- [Work order]: Take the entries below and print only the lines from the one with "than [lexText] comes" through the one with "(** ** The table of contents in front *)", exactly as they stand, both ends included.

===== Material provided =====

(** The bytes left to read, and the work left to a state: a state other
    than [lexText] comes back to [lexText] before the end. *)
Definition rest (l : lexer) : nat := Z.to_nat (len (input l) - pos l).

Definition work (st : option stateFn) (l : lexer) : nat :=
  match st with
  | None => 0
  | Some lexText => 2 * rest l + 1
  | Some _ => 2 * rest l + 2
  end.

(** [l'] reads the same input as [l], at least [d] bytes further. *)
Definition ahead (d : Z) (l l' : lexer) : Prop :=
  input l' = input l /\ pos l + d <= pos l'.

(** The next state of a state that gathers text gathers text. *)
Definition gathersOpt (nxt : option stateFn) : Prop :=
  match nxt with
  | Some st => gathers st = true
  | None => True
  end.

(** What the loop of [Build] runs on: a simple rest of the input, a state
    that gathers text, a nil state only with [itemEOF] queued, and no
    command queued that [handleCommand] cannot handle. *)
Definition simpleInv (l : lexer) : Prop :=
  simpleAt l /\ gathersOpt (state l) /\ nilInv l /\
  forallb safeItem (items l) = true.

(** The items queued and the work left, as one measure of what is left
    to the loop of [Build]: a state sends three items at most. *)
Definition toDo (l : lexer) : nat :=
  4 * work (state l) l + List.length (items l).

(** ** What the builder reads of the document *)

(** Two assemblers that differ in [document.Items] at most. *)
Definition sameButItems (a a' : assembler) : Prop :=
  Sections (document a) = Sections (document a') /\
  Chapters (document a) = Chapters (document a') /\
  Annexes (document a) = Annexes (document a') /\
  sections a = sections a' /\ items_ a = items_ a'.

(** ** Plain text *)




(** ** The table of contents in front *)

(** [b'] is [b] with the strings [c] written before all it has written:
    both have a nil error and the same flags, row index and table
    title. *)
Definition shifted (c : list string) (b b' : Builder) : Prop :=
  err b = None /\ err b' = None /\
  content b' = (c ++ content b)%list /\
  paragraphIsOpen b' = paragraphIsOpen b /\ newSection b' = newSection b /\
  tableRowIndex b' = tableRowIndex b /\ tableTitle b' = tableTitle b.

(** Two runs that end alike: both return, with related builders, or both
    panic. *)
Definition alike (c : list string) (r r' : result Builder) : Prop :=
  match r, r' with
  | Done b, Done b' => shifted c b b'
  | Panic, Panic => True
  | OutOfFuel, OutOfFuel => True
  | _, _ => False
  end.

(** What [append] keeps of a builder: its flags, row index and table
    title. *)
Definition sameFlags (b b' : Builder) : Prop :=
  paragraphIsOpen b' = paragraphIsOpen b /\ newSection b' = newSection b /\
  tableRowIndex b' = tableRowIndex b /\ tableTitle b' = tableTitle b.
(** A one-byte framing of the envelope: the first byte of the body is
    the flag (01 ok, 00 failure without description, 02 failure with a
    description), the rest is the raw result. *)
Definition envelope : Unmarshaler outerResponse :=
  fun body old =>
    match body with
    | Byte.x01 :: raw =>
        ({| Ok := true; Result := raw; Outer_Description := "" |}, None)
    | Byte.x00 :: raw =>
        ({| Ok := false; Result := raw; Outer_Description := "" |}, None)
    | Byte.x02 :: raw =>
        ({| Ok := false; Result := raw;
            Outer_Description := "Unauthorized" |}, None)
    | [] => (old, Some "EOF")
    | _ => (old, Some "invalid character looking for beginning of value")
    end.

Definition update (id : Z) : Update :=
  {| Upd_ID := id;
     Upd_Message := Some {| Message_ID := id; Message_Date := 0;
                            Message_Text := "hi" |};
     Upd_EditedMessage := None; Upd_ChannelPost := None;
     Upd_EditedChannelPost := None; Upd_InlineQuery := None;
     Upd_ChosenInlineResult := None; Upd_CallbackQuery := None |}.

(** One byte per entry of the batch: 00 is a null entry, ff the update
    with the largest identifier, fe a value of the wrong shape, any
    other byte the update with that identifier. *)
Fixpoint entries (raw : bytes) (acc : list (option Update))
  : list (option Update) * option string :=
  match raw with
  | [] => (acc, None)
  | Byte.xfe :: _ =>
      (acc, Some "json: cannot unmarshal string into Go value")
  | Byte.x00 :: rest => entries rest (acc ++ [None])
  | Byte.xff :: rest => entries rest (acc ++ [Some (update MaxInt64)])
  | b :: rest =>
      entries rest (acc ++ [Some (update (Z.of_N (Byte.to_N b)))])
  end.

=====

- [Answer for this exercise]:
    than [lexText] comes back to [lexText] before the end. *)
Definition rest (l : lexer) : nat := Z.to_nat (len (input l) - pos l).

Definition work (st : option stateFn) (l : lexer) : nat :=
  match st with
  | None => 0
  | Some lexText => 2 * rest l + 1
  | Some _ => 2 * rest l + 2
  end.

(** [l'] reads the same input as [l], at least [d] bytes further. *)
Definition ahead (d : Z) (l l' : lexer) : Prop :=
  input l' = input l /\ pos l + d <= pos l'.

(** The next state of a state that gathers text gathers text. *)
Definition gathersOpt (nxt : option stateFn) : Prop :=
  match nxt with
  | Some st => gathers st = true
  | None => True
  end.

(** What the loop of [Build] runs on: a simple rest of the input, a state
    that gathers text, a nil state only with [itemEOF] queued, and no
    command queued that [handleCommand] cannot handle. *)
Definition simpleInv (l : lexer) : Prop :=
  simpleAt l /\ gathersOpt (state l) /\ nilInv l /\
  forallb safeItem (items l) = true.

(** The items queued and the work left, as one measure of what is left
    to the loop of [Build]: a state sends three items at most. *)
Definition toDo (l : lexer) : nat :=
  4 * work (state l) l + List.length (items l).

(** ** What the builder reads of the document *)

(** Two assemblers that differ in [document.Items] at most. *)
Definition sameButItems (a a' : assembler) : Prop :=
  Sections (document a) = Sections (document a') /\
  Chapters (document a) = Chapters (document a') /\
  Annexes (document a) = Annexes (document a') /\
  sections a = sections a' /\ items_ a = items_ a'.

(** ** Plain text *)




(** ** The table of contents in front *)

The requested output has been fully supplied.